In any normal structure, funders expect a vote, a seat, or at least a laminated badge. Here, the powerless paid and the powerful steered.

It’s like going out for dinner with friends, ordering a salad, and still being handed the bill for everyone’s wagyu and wine.

But here’s the part that really deserves its own popcorn bucket. The very nations that voted for this thing now seem to be slowly backing away from it like someone edging out of a group photo they regret. One even said the framework is “missing,” which is a polite diplomatic way of saying, “Wait… what did we just agree to?”

Meanwhile, two of the countries that voted against it have essentially said, “Intentions, praise-worthy.… details, questionable” — which is international law‑speak for “We’re not touching this with a ten‑foot treaty.” Honestly —  this feels like the most relatable reaction in the entire saga.

Now, isn’t it all so telling?  

When supporters are confused, non‑supporters are unimpressed, and the whole thing looks like it was assembled during a very enthusiastic lunch break… jurisprudence calls that a structural integrity problem.

And Lord Acton calls it:
“I told you so.”

Humanity Has Always Been Ridiculous

So the next time you see a “Board of Something‑Something” pop up online, collecting money with the confidence of a Fortune 500 company and the governance of a group chat, just remember:

Humanity has always been ridiculous.

We’re not getting worse — we’re getting absurd, comical and creative.

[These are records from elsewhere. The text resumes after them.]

Lemma transfer_failure (table sel ins : string) (cols : list string) (w : World)
  (ts : list (list Value)) (done later : list (list (list Value)))
  (failed : list (list Value)) (msg : string) (dbk dbf dbr : T) :
  s_raises (source env) (QSelect sel) = None ->
  all_values cols (s_select (source env) sel) = Some ts ->
  batches batch_size [] ts = done ++ failed :: later ->
  db_write_all tgt (target w) ins done = Some dbk ->
  db_write tgt dbk ins failed = (Some msg, dbf) ->
  t_rollback tgt dbf = (None, dbr) ->
  transfer tgt env table sel ins cols w
  = (Ok (error_result table msg (length (concat done))),
     after w dbr
       (EvSelect sel :: write_events ins done
          ++ attempt_events tgt dbk ins failed ++ [EvRollback])).
Proof.
  intros Hsel Hall Hcut Hdone Hfail Hback.
  rewrite (@transfer_handles table sel ins cols w ts done later failed msg dbk dbf
             Hsel Hall Hcut Hdone Hfail).
  rewrite on_exception_eq. simpl. rewrite Hback, after_after. simpl.
  rewrite <- !app_assoc. reflexivity.
Qed.

(** The same when the rollback of the handler raises as well: its
    exception leaves the transfer. *)
Lemma transfer_failure_unhandled (table sel ins : string) (cols : list string)
  (w : World) (ts : list (list Value)) (done later : list (list (list Value)))
  (failed : list (list Value)) (msg lost : string) (dbk dbf dbr : T) :
  s_raises (source env) (QSelect sel) = None ->
  all_values cols (s_select (source env) sel) = Some ts ->
  batches batch_size [] ts = done ++ failed :: later ->
  db_write_all tgt (target w) ins done = Some dbk ->
  db_write tgt dbk ins failed = (Some msg, dbf) ->
  t_rollback tgt dbf = (Some lost, dbr) ->
  transfer tgt env table sel ins cols w
  = (Raised (DatabaseError lost),
     after w dbr
       (EvSelect sel :: write_events ins done
          ++ attempt_events tgt dbk ins failed ++ [EvRollback])).
Proof.
  intros Hsel Hall Hcut Hdone Hfail Hback.
  rewrite (@transfer_handles table sel ins cols w ts done later failed msg dbk dbf
             Hsel Hall Hcut Hdone Hfail).
  rewrite on_exception_eq. simpl. rewrite Hback, after_after. simpl.
  rewrite <- !app_assoc. reflexivity.
Qed.

(** The transfer returns a result for its table, unless the rollback of
    its handler raises. *)
Lemma transfer_after (table sel ins : string) (cols : list string) (w : World) :
  exists o db events,
    transfer tgt env table sel ins cols w = (o, after w db events)
    /\ match o with
       | Ok r => r_table r = table
       | Raised e => exists lost, e = DatabaseError lost
       end.
Proof.
  unfold transfer. rewrite source_execute_eq.
  destruct (s_raises (source env) (QSelect sel)) as [msg|].
  - rewrite on_exception_eq. simpl.
    destruct (t_rollback tgt (target w)) as [[lost|] db];
      rewrite after_after; eexists _, _, _; (split; [reflexivity|]); simpl; eauto.
  - destruct (transfer_rows tgt batch_size ins cols (s_select (source env) sel) [] 0
                (after w (target w) [EvSelect sel])) as [[n oe] w'] eqn:Hrun.
    destruct (transfer_rows_after _ _ _ _ _ _ _ _ Hrun) as [db [events ->]].
    rewrite after_after. destruct oe as [e|].
    + rewrite on_exception_eq. simpl.
      destruct (t_rollback tgt db) as [[lost|] dbr];
        rewrite after_after; eexists _, _, _; (split; [reflexivity|]); simpl; eauto.
    + eexists _, db, _. split; reflexivity.
Qed.

Lemma transfer_success_inv (table sel ins : string) (cols : list string)
  (w w' : World) (r : Result) :
  transfer tgt env table sel ins cols w = (Ok r, w') ->
  r_status r = "success" ->
  exists ts,
    all_values cols (s_select (source env) sel) = Some ts
    /\ db_write_all tgt (target w) ins (batches batch_size [] ts) = Some (target w')
    /\ r = success_result table (length ts) (length cols)
    /\ w' = after w (target w')
              (EvSelect sel :: write_events ins (batches batch_size [] ts))
    /\ s_raises (source env) (QSelect sel) = None.
Proof.
  unfold transfer. rewrite source_execute_eq. intros Hrun Hstatus.
  destruct (s_raises (source env) (QSelect sel)) as [msg|].
  - rewrite on_exception_eq in Hrun. simpl in Hrun.
    destruct (t_rollback tgt (target w)) as [[lost|] db]; [discriminate|].
    injection Hrun as <- <-. discriminate.
  - destruct (transfer_rows tgt batch_size ins cols (s_select (source env) sel) [] 0
                (after w (target w) [EvSelect sel])) as [[n oe] w1] eqn:Hloop.
    destruct oe as [e|].
    + rewrite on_exception_eq in Hrun.
      destruct (t_rollback tgt (target w1)) as [[lost|] db]; [discriminate|].
      injection Hrun as <- <-. discriminate.
    + injection Hrun as <- <-.
      apply transfer_rows_success_inv in Hloop.
      destruct Hloop as [ts [Hall [Hdb [Hn Hw]]]].
      exists ts. simpl in *. subst n. repeat split; try assumption.
      rewrite Hw at 1. now rewrite after_after.
Qed.

(** *** The paths through [prepare] *)

Ltac run_prepare :=
  unfold prepare, bind, ret, get_table_columns, get_table_row_count,
    input, pk_query, raises, reconciled,
    columns_answer, counts_answer, key_answers in *; simpl in *.

Ltac answered :=
  repeat match goal with
         | H : _ /\ _ |- _ => destruct H
         | H : s_raises _ _ = None |- _ => rewrite H; clear H; simpl
         | H : t_raises _ _ _ = None |- _ => rewrite H; clear H; simpl
         end.

Ltac same_world :=
  unfold after, after_input, emit, column_events, count_events; simpl;
  rewrite <- ?app_assoc; simpl; reflexivity.

Lemma is_empty_false (A : Type) (l : list A) : l <> [] -> is_empty l = false.
Proof. destruct l; [congruence | reflexivity]. Qed.





(** Past the guards, [prepare] ends with the primary-key query: the plan
    when it answers, its exception when it raises. *)
Lemma prepare_target_empty_key (table : string) (w : World) :
  columns_answer tgt cfg env table (target w) ->
  counts_answer tgt cfg env table (target w) ->
  reconciled tgt cfg env table (target w) <> [] ->
  s_row_count (source env) (SOURCE_SCHEMA cfg) table <> 0 ->
  t_row_count tgt (target w) (TARGET_SCHEMA cfg) table = 0 ->
  prepare tgt cfg env table w
  = (match t_raises tgt (target w) (QPrimaryKey (TARGET_SCHEMA cfg) table) with
     | Some msg => Raised (DatabaseError msg)
     | None => Ok (inr (plan_of tgt cfg env table (target w)))
     end,
     after w (target w)
       (column_events table ++ count_events table ++ [EvPrimaryKey table])).
Proof.
  intros Hcols Hcounts Hc Hs Ht. run_prepare. destruct Hcols as [Hc1 Hc2].
  rewrite Hc1. simpl. rewrite Hc2. simpl. rewrite (is_empty_false Hc).
  answered. rewrite (proj2 (Nat.eqb_neq _ _) Hs). simpl.
  rewrite Ht. simpl.
  destruct (t_raises tgt (target w) (QPrimaryKey (TARGET_SCHEMA cfg) table));
    f_equal; same_world.
Qed.

Lemma prepare_target_empty (table : string) (w : World) :
  columns_answer tgt cfg env table (target w) ->
  counts_answer tgt cfg env table (target w) ->
  key_answers tgt cfg table (target w) ->
  reconciled tgt cfg env table (target w) <> [] ->
  s_row_count (source env) (SOURCE_SCHEMA cfg) table <> 0 ->
  t_row_count tgt (target w) (TARGET_SCHEMA cfg) table = 0 ->
  prepare tgt cfg env table w
  = (Ok (inr (plan_of tgt cfg env table (target w))),
     after w (target w)
       (column_events table ++ count_events table ++ [EvPrimaryKey table])).
Proof.
  intros Hcols Hcounts Hkey Hc Hs Ht.
  rewrite (@prepare_target_empty_key table w Hcols Hcounts Hc Hs Ht).
  unfold key_answers in Hkey. now rewrite Hkey.
Qed.

Lemma prepare_confirmed_key (table : string) (w : World) (response : string)
  (rest : list string) :
  columns_answer tgt cfg env table (target w) ->
  counts_answer tgt cfg env table (target w) ->
  reconciled tgt cfg env table (target w) <> [] ->
  s_row_count (source env) (SOURCE_SCHEMA cfg) table <> 0 ->
  t_row_count tgt (target w) (TARGET_SCHEMA cfg) table <> 0 ->
  stdin w = response :: rest ->
  lower response = "s" ->
  prepare tgt cfg env table w
  = (match t_raises tgt (target w) (QPrimaryKey (TARGET_SCHEMA cfg) table) with
     | Some msg => Raised (DatabaseError msg)
     | None => Ok (inr (plan_of tgt cfg env table (target w)))
     end,
     after_input w
       (column_events table ++ count_events table
          ++ [EvInput (Some table); EvPrimaryKey table])).
Proof.
  intros Hcols Hcounts Hc Hs Ht Hin Hyes. run_prepare. destruct Hcols as [Hc1 Hc2].
  rewrite Hc1. simpl. rewrite Hc2. simpl. rewrite (is_empty_false Hc).
  answered. rewrite (proj2 (Nat.eqb_neq _ _) Hs). simpl.
  replace (0 <? t_row_count tgt (target w) (TARGET_SCHEMA cfg) table)%nat with true
    by (symmetry; apply Nat.ltb_lt; lia).
  simpl. rewrite Hin. simpl. rewrite Hyes. simpl.
  destruct (t_raises tgt (target w) (QPrimaryKey (TARGET_SCHEMA cfg) table));
    f_equal; unfold after_input; rewrite Hin; same_world.
Qed.

Lemma prepare_confirmed (table : string) (w : World) (response : string)
  (rest : list string) :
  columns_answer tgt cfg env table (target w) ->
  counts_answer tgt cfg env table (target w) ->
  key_answers tgt cfg table (target w) ->
  reconciled tgt cfg env table (target w) <> [] ->
  s_row_count (source env) (SOURCE_SCHEMA cfg) table <> 0 ->
  t_row_count tgt (target w) (TARGET_SCHEMA cfg) table <> 0 ->
  stdin w = response :: rest ->
  lower response = "s" ->
  prepare tgt cfg env table w
  = (Ok (inr (plan_of tgt cfg env table (target w))),
     after_input w
       (column_events table ++ count_events table
          ++ [EvInput (Some table); EvPrimaryKey table])).
Proof.
  intros Hcols Hcounts Hkey Hc Hs Ht Hin Hyes.
  rewrite (@prepare_confirmed_key table w response rest Hcols Hcounts Hc Hs Ht Hin Hyes).
  unfold key_answers in Hkey. now rewrite Hkey.
Qed.

Ltac prepare_cases :=
  unfold prepare, bind, ret, get_table_columns, get_table_row_count,
    input, pk_query, raises; simpl;
  repeat (first [ case_if
                | match goal with
                  | |- context [match stdin ?x with _ => _ end] =>
                      destruct (stdin x) eqn:?
                  | |- context [match s_raises ?s ?q with _ => _ end] =>
                      destruct (s_raises s q) eqn:?
                  | |- context [match t_raises ?t ?db ?q with _ => _ end] =>
                      destruct (t_raises t db q) eqn:?
                  end ]; simpl).

(** A table that [prepare] ends is reported as skipped. *)
Lemma prepare_inl (table : string) (w w0 : World) (res : Result) :
  prepare tgt cfg env table w = (Ok (inl res), w0) ->
  exists reason, res = skip table reason.
Proof.
  prepare_cases; intros H; try discriminate; injection H as <- <-; eauto.
Qed.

At least the East India Company had ships. Today’s boards have Canva.

Progress? Debatable.

Entertaining? Absolutely.

Disclaimer

This blog is satire. Nothing here refers to any real organisation, person, board, committee, council, alliance, federation, consortium, task force, WhatsApp group, or gathering of humans in any form. All examples are exaggerated, fictional, or created purely for comedic effect. If something sounds familiar, that’s a coincidence. This is not legal advice, financial advice, governance advice, or life advice. Please do not use this blog to make decisions, start an international board, or attempt global domination. Read responsibly.